A 2013 UK Government report into light rail, trams and other rapid transit systems also highlighted the significant contribution these modes of transport made in improving the attractiveness and quality of public transport in major conurbations in England while promoting local economic growth and reducing carbon emissions. The UK Government was so impressed by the prospect of these benefits that it committed additional funding for a number of projects including the refurbishment of the Tyne & Wear Metro; extensions to the Manchester Metrolink and the development of phase two for the Nottingham Express Transit.
The National Audit Office also examined the impact of trams and light rail on regeneration, concluding that it has brought improvements to many previously socially deprived areas. Manchester Metrolink, for example, has helped to regenerate the Salford Quays and Eccles areas while the Croydon Tramlink helped attract inward investment to Croydon and brought good transport links to relatively socially deprived areas such as the New Addington area of the borough.

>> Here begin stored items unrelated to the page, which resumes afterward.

(** * The extras at work *)

Lemma get_all_orders_next_page_witness :
  get_all_orders db_two_orders 0 1 ++ get_all_orders db_two_orders (0 + 1) 1
  = get_all_orders db_two_orders 0 (1 + 1)
  ∧ (Z.of_nat (length (Store.orders db_two_orders)) ≤ 1 →
       get_all_orders db_two_orders 0 1 = Store.orders db_two_orders).
Proof. apply (get_all_orders_next_page db_two_orders 0 1 1); lia. Defined.

Lemma get_product_list_page_witness :
  let row_order := (map_to_list : gmap Z (Product.t Q) → list (Z * Product.t Q)) in
  scans_table row_order
  ∧ (∀ k product,
       (k, product) ∈ get_product_list row_order db0 1 2 →
       Store.products db0 !! k = Some product)
  ∧ NoDup (get_product_list row_order db0 1 2).*1
  ∧ Z.of_nat (length (get_product_list row_order db0 1 2))
    = Z.min 2 (Z.max 0 (Z.of_nat (base.size (Store.products db0)) - 1))
  ∧ (Z.of_nat (base.size (Store.products db0)) ≤ 2 →
       get_product_list row_order db0 0 2 ≡ₚ map_to_list (Store.products db0)).
Proof.
  intros row_order.
  assert (scans_table row_order) as Hscan.
  { intros tbl. reflexivity. }
  split; [exact Hscan|].
  apply (get_product_list_page row_order db0 1 2 Hscan); lia.
Defined.

Lemma one_order_reachable :
  reachable cfg0 db0 (create_order cfg0 accepted db0 (request [(1, 2); (3, 3)])).2.
Proof.
  eapply rtc_l; [|apply rtc_refl]. apply step_create_order. cbn. apply not_elem_of_nil.
Qed.

Lemma service_never_rewrites_witness :
  extends db0 (create_order cfg0 accepted db0 (request [(1, 2); (3, 3)])).2
  ∧ stock (create_order cfg0 accepted db0 (request [(1, 2); (3, 3)])).2 1 = Some 18.
Proof.
  split; [|run]. exact (service_never_rewrites cfg0 _ _ one_order_reachable).
Defined.

Lemma two_orders_reachable :
  reachable cfg0 db_two_orders
    (create_order cfg0
       {| issued_id := 3; server_now := 1700000120; on_commit := None |}
       db_two_orders (request [(5, 30)])).2.
Proof.
  eapply rtc_l; [|apply rtc_refl]. apply step_create_order. cbn.
  rewrite !elem_of_cons, elem_of_nil. intros [|[|[]]]; done.
Qed.

Lemma get_all_orders_stable_witness :
  get_all_orders
    (create_order cfg0
       {| issued_id := 3; server_now := 1700000120; on_commit := None |}
       db_two_orders (request [(5, 30)])).2 1 1
  = get_all_orders db_two_orders 1 1
  ∧ length
      (Store.orders
         (create_order cfg0
            {| issued_id := 3; server_now := 1700000120; on_commit := None |}
            db_two_orders (request [(5, 30)])).2) = 3%nat.
Proof.
  split; [|run].
  apply (get_all_orders_stable cfg0 _ _ 1 1 two_orders_reachable); cbn; lia.
Defined.

Lemma history_from_empty :
  reachable cfg0 empty_store
    (create_order cfg0 accepted
       (ProductController.create_product accepted empty_store
          (ProductCreate.mk "New Product" "New product description" (1599 # 100)%Q 25)).2
       (request [(1, 6)])).2.
Proof.
  eapply rtc_l; [apply step_create_product; reflexivity|].
  eapply rtc_l; [|apply rtc_refl]. apply step_create_order. cbn. apply not_elem_of_nil.
Qed.
(** * CVMatcher front-end: a shallow embedding of its client-side logic

    The repository is a Next.js/React front-end.  The logic that carries
    behaviour lives in a handful of event handlers and render-time
    computations:

    - [components/common/resume_previewer_context.tsx]: the context and
      its hook [useResumePreview];
    - [components/common/file-upload.tsx]: the upload component
      [FileUpload] and its callbacks;
    - [components/jd-upload/text-area.tsx]: the job-description form
      [JobDescriptionUploadTextArea];
    - [app/dashboard/page.tsx]: [DashboardPage] with the score card and
      the preview of suggestions;
    - [components/dashboard/vector-analysis.tsx]: [VectorAnalysis] with
      the coverage figure.

    JavaScript strings are sequences of UTF-16 code units, JavaScript
    numbers are IEEE-754 binary64 values; both are modelled as such.
    Calls to [console] are left out: nothing reads what they print. *)

From Stdlib Require Import ZArith NArith List Bool Ascii String Lia.
From Stdlib Require Import SpecFloat DecimalString.
From stdpp Require Import base option list countable gmap.

Local Open Scope N_scope.

(** ** JavaScript strings *)

Module JS.

(** A string is its list of UTF-16 code units (each below 65536). *)
Definition jsstring := list N.

(** Code units of one code point (UTF-16 encoding). *)
Definition units_of_code_point (cp : N) : jsstring :=
  if cp <? 0x10000 then [cp]
  else [0xD800 + (cp - 0x10000) / 0x400; 0xDC00 + (cp - 0x10000) mod 0x400].

(** String literals of the source are written as Rocq strings (UTF-8
    bytes) and read back into code units. *)
Fixpoint literal_units (pending : nat) (acc : N) (bytes : list N) : jsstring :=
  match bytes with
  | [] => []
  | b :: rest =>
      match pending with
      | O =>
          if b <? 0x80 then b :: literal_units 0 0 rest
          else if b <? 0xE0 then literal_units 1 (b - 0xC0) rest
          else if b <? 0xF0 then literal_units 2 (b - 0xE0) rest
          else literal_units 3 (b - 0xF0) rest
      | S k =>
          let acc' := acc * 64 + (b - 0x80) in
          match k with
          | O => units_of_code_point acc' ++ literal_units 0 0 rest
          | S _ => literal_units k acc' rest
          end
      end
  end.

Of course, we are just beginning a new chapter in terms of tram transport in Edinburgh but there are encouraging signs. The first phase is expected to generate benefits of around £1.77 per £1 of cost and although that figure is likely to fall due to the escalation project costs, we should expect to see a decent return on initial investment. We are possibly also seeing a trams-led premium in property values with six deals worth around £100 million signed on Princes Street at the end of last year. Phase 2 of Edinburgh Trams, if it does go ahead, could deliver an even greater return as it would coincide with regeneration of some deprived communities in the north of the city.
While the initial figures are good, there is still a job to be done to convince the people of Edinburgh that the trams really can be a success. A survey conducted last summer found that 48 per cent of residents did not believe the trams would bring economic benefits to the city while 59 per cent felt the project would not benefit commuters.
It won't be easy to forget the chequered history of this project but a continued rise from the initial positive passenger numbers which were reported last week will help. As we have seen from the impact they've made in a number of English cities, trams could ultimately become an important asset for the future development of Scotland's capital.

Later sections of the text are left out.